• **WHAT YOU WILL DO**
The entries follow. Copy every line in which "native" appears.

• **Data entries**
# # #
(* ===== verification/Prelude.v ===== *)
(** * PDCM: a verification library for the device management service

    The program (src/product) manages one accelerator device.  A daemon asks a
    native provider what it finds, publishes a semantic catalog of it, collects
    metrics and the firmware heartbeat, stores observations, evidence, health
    results and events within fixed limits, and serves discovery, capability and
    health queries over a Unix socket.  A C library (libpdcm) opens either a
    standalone backend, which talks to the daemon, or an embedded one, which
    holds a core of its own; a command line client is built on that library.
    This library models the program part by part and proves what makes each part
    and their composition correct.

    ** The parts

    Foundations.
    - Prelude.v (this file): machine integers, notations, tactics, the hint
      database [pdcm] and generic lemmas on lists and options.
    - Containers.v: the ordered containers and algorithms of the C++ standard
      library that the sources use, over the class [Ordered].
    - Common.v: statuses, entity references, observations, evidence and health
      results with their validators (common/).
    - Text.v: number parsing and printing and trimming.

    The core.
    - Provider.v: the class [Provider] (provider/provider.hpp), the provider
      manager and the unavailable provider; MockProvider.v: the scripted provider
      of the test kit (src/testkit).
    - Session.v: sessions and the runtime configuration (core/).
    - Catalog.v: target catalogs, views and the semantic catalog (semantic/).
    - EventStore.v, DataStore.v, HealthStore.v: the event log and the data
      manager (data/); Subscription.v and Query.v: subscriptions and queries.
    - Watch.v: watches (collection/watch_manager.cpp); Plan.v, Collect.v,
      Scheduler.v, Turn.v: the collection coordinator
      (collection/collection_coordinator.cpp), that is its plans, the
      normalisation of provider results, its queue and worker, and whole turns.
    - ProcessorGraph.v, Executor.v, Counter.v, Metrics.v: the processors and the
      metrics manager (metrics/).
    - Heartbeat.v: the loop from a heartbeat reading to a health answer.
    - Service.v: the service core that owns these (core/service_core.cpp).

    The local protocol.
    - Frame.v: framing (ipc/frame.cpp); Protocol.v: the messages (proto/);
      Handshake.v, Router.v: the handlers; Connection.v, Server.v: a connection
      and the server (ipc/local_api_server.cpp); Socket.v: the socket functions
      (ipc/unix_socket.cpp).
    - Codec.v: a concrete encoding, for the witnesses only.

    The client side.
    - ClientView.v, Standalone.v: the standalone backend; Loopback.v: that
      backend against a connection of the daemon; Embedded.v: the embedded one
      (client/standalone_backend.cpp, client/embedded_backend.cpp).
    - PublicApi.v, Handle.v, ClientApi.v: the C interface (client/pdcm_api.cpp,
      include/pdcm/).
    - DaemonConfig.v, Daemon.v: the daemon program (apps/daemon/); Cli.v: the
      command line client (apps/cli/); EndToEnd.v: both programs together.

    ** How code becomes definitions

    A class is a record of its members, with the members' names where they do not
    clash (a prefix tells the records apart), and a method is a function from the
    state and the arguments to the result and the new state.  An error is a
    [Status] value, as in the code; a constructor that throws is a sum.  Guards
    come in the order of the code.

    Integers are [Z]; where arithmetic can leave the range of its type the
    reduction is written out ([wrap64], [to_i64], [size_sub]).  Times are the
    exception.  The source adds and subtracts signed 64-bit nanoseconds; the
    definitions keep the unbounded results in the addition of a timeout to the
    clock ([ms_after], where [PublicApi.accepted_deadline_overflows] says when
    that matters), in the due times and deadlines of the scheduler
    (collection_coordinator.cpp: the first due time of a job, the next one and
    the deadline of a task, in Scheduler.v), whose period has no upper bound in
    watch_manager.cpp, and in the observation time that the client computes from
    the evaluation time and the age of a health item (ClientView.v).  These
    definitions agree with the source while the results stay in range.  Doubles
    are IEEE 754 binary64 values of the standard library's [spec_float].
    [sizeof] of internal types, which the byte limits use, is the class [Layout]
    (only its positivity is assumed); the sizes of the public structures are
    those of the LP64 layout, which the interface checks against.

    Concurrency.  A method that holds its mutex throughout is one function, and
    any sequence of such calls is an interleaving.  A method that lets go of the
    mutex is split there: [deliver_begin] and [deliver_end] around a callback,
    [workerBegin] and [workerEnd] around a provider read, [run_begin] and
    [run_task], [close_begin], [close_take] and [close_delete],
    [srv_stop_begin], [srv_stop_connections] and [srv_stop_end].  A call of the
    C interface is first entered with a pointer and only then takes the mutex in
    the handle (the events [EvEnter] and [EvLock]), so a handle can be deleted
    in between.  A turn of the accept loop or of a worker is two steps, the
    head, which reads [running_], and what follows the [poll] of at most 100 ms;
    what [poll], [accept4] and [recv] give is the environment's choice.  What
    other threads may change in between is an argument (the data manager at the
    commit, the generations read before) or a step of a transition system:
    [sub_step], [co_step], [thread_step] and [server_step], [api_step].  The
    commits of the data manager publish their events in the same step, while the
    source publishes them after it has released the store's lock.  The results
    of the evidence and health reads leave out [observed_commit_epoch], which no
    modelled caller uses.  The threads and condition variables themselves are
    the order of the steps.

    The outside.  System calls are the class [Kernel] with the laws
    [KernelLaws]: time passes in every call, by at most a latency besides the
    timeout of a [poll], and the steady clock shows it in whole nanoseconds, so
    that readings never go back but may repeat; what is sent and received goes
    through the descriptor in order.  The code that protoc generates is the
    class [LocalProtocol] with the laws [LocalProtocolLaws]; Codec.v and the
    kernels of Socket.v and Loopback.v are instances, so the laws can hold.
    [Loopback.world_kernel] is an ideal environment and no translation of code:
    connecting and waiting never fail and the daemon's connection answers within
    [send]; the theorems of Loopback.v and EndToEnd.v hold there.  The clock is
    an argument or part of the kernel.  A native provider is any instance of
    [Provider].

    ** Fuel

    A loop without a structural measure runs on fuel.  The decoding loop has one
    unit per byte of the buffer, the evidence eviction one per item, the graph
    ordering one per processor, each shown to be enough by the theorems about
    them.  The waiting loops of Socket.v end at their deadline, and
    [writeAll_exact] and [readOneFrame_exact] give the fuel for it; in the C
    interface [Waits] is the outcome of a call that still waits, and
    [EndToEnd.discovery_end_to_end] and [Cli.cli_run_clean] say when there is
    none.  [Undefined] is the use of a freed handle: [handle_safety] says that
    only the taking of the mutex can be one, [close_frees_under_waiter] that it
    can, and [cli_run_clean] that the command line client never comes to it.

    ** What the theorems show

    - Stores: commits are atomic and readable, every store stays within its
      limits, references always resolve, the event log is a suffix of what was
      accepted, and of the events offered to a subscription none is lost without
      being counted (events the log has trimmed before a dispatch are not
      offered).
    - Catalog: a reference denotes one incarnation of one device for ever.
    - Collection: plans hold exactly the watched data in as few jobs as each
      group needs and are refused exactly in the named cases, a collection
      commits exactly the provider's valid answers, jobs stay on their grid, the
      queue is bounded, every fresh read completes and is truthful, a
      heartbeat becomes the health that queries report and expires with it.
    - Processors: graphs are accepted exactly when they are well formed and of
      depth at most four, and published with their depths; results are checked
      before they are committed; counter deltas, wraps and resets are exact.
    - Core: start, stop and the queries in every state.
    - Protocol: frames round trip under any cutting of the stream, admission
      comes before service, requests that are not refused are answered one by one,
      a write ends by its deadline, the server accounts for its connections, and
      its stop ends after a bounded number of thread steps, for good.
    - Client: the standalone backend agrees with the core behind it, the C
      interface chooses and delivers exactly, a call in progress keeps its handle
      and backend under every interleaving, a close ends, the programs boot,
      parse and clean up, and the device shown by the command line is the device
      of the core.

    A theorem with hypotheses is followed by a witness at concrete data, most
    often by evaluation of the definitions.

    ** Not modelled

    - Allocation failure (the [std::bad_alloc] handlers) and the generic
      exception handlers of the C interface.
    - The threads' own scheduling, and fairness beyond what the steps say.
    - [SystemClock], [createNonce], the file system, signals: arguments.
    - protoc's code and the wire format of protobuf: the class [LocalProtocol].
    - [DataManager::waitForEpoch] as a wait: it is the environment of Query.v.
    - Build, packaging, service and release files, and the tests. *)
From stdpp Require Export base tactics list numbers strings gmap sorting.
From Stdlib Require Export ZArith Lia.

Open Scope Z_scope.

Declare Scope pdcm_scope.
Delimit Scope pdcm_scope with pdcm.

(** ** Machine integers

    Every C++ integer is a [Z].  The constants below are the
    [std::numeric_limits] bounds the sources compare with; [wrap64] is the
    reduction that unsigned 64-bit arithmetic performs. *)

Definition u16_max : Z := 65535.
Definition u32_max : Z := 4294967295.
Definition u64_max : Z := 18446744073709551615.
Definition i64_max : Z := 9223372036854775807.
Definition int_max : Z := 2147483647.

Definition wrap64 (z : Z) : Z := z mod 18446744073709551616.

(** Difference of two [std::size_t] values. *)
Definition size_sub (a b : Z) : Z := wrap64 (a - b).

(** [static_cast<std::int64_t>] of an unsigned 64-bit value. *)
Definition to_i64 (z : Z) : Z :=
  if wrap64 z <=? i64_max then wrap64 z else wrap64 z - 18446744073709551616.

(** ** Equality tests and container sizes *)

(** The C++ [operator==] of the structs of the program compares every field,
    so it is decided equality. *)
Notation "x ==? y" := (bool_decide (x = y)) (at level 70, no associativity) : pdcm_scope.
Notation "x !=? y" := (negb (bool_decide (x = y))) (at level 70, no associativity) : pdcm_scope.
Open Scope pdcm_scope.

Definition zlen {A} (l : list A) : Z := Z.of_nat (length l).
Definition str_size (s : string) : Z := Z.of_nat (String.length s).
Definition is_nil {A} (l : list A) : bool := match l with [] => true | _ => false end.
Definition str_empty (s : string) : bool := match s with EmptyString => true | _ => false end.
Definition has_value {A} (o : option A) : bool := match o with Some _ => true | None => false end.

(** Total size of a list of objects. *)
Definition sum_by {A} (f : A -> Z) (l : list A) : Z := foldr (fun x acc => f x + acc) 0 l.

(** First position satisfying a predicate, with what precedes and follows it
    (an iterator returned by [std::find_if], not at the end). *)
Fixpoint split_if {A} (p : A -> bool) (l : list A) : option (list A * A * list A) :=
  match l with
  | [] => None
  | x :: l' =>
      if p x then Some ([], x, l')
      else match split_if p l' with
           | Some (pre, y, post) => Some (x :: pre, y, post)
           | None => None
           end
  end.

Definition find_if {A} (p : A -> bool) (l : list A) : option A :=
  match split_if p l with Some (_, x, _) => Some x | None => None end.

(** ** Proof automation *)

Create HintDb pdcm.
Create Rewrite HintDb bprop.
Create Rewrite HintDb zlen.

(** Boolean guards to propositions. *)
Lemma is_nil_true {A} (l : list A) : is_nil l = true <-> l = [].
Proof. destruct l; split; simpl; congruence. Qed.
Lemma is_nil_false {A} (l : list A) : is_nil l = false <-> l <> [].
Proof. destruct l; split; simpl; congruence. Qed.
Lemma has_value_true {A} (o : option A) : has_value o = true <-> is_Some o.
Proof. destruct o; split; intros H; done. Qed.
Lemma has_value_false {A} (o : option A) : has_value o = false <-> o = None.
Proof. destruct o; split; simpl; congruence. Qed.
Lemma str_empty_true s : str_empty s = true <-> s = EmptyString.
Proof. destruct s; split; simpl; congruence. Qed.
Lemma str_empty_false s : str_empty s = false <-> s <> EmptyString.
Proof. destruct s; split; simpl; congruence. Qed.

#[export] Hint Rewrite orb_false_iff orb_true_iff andb_true_iff andb_false_iff
  negb_true_iff negb_false_iff Z.eqb_eq Z.eqb_neq Z.ltb_lt Z.ltb_ge Z.leb_le Z.leb_gt
  @bool_decide_eq_true @bool_decide_eq_false @is_nil_true @is_nil_false
  @has_value_true @has_value_false str_empty_true str_empty_false : bprop.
# # #
• **SOLUTION FOR THIS PROBLEM**
    native provider what it finds, publishes a semantic catalog of it, collects
    an argument or part of the kernel.  A native provider is any instance of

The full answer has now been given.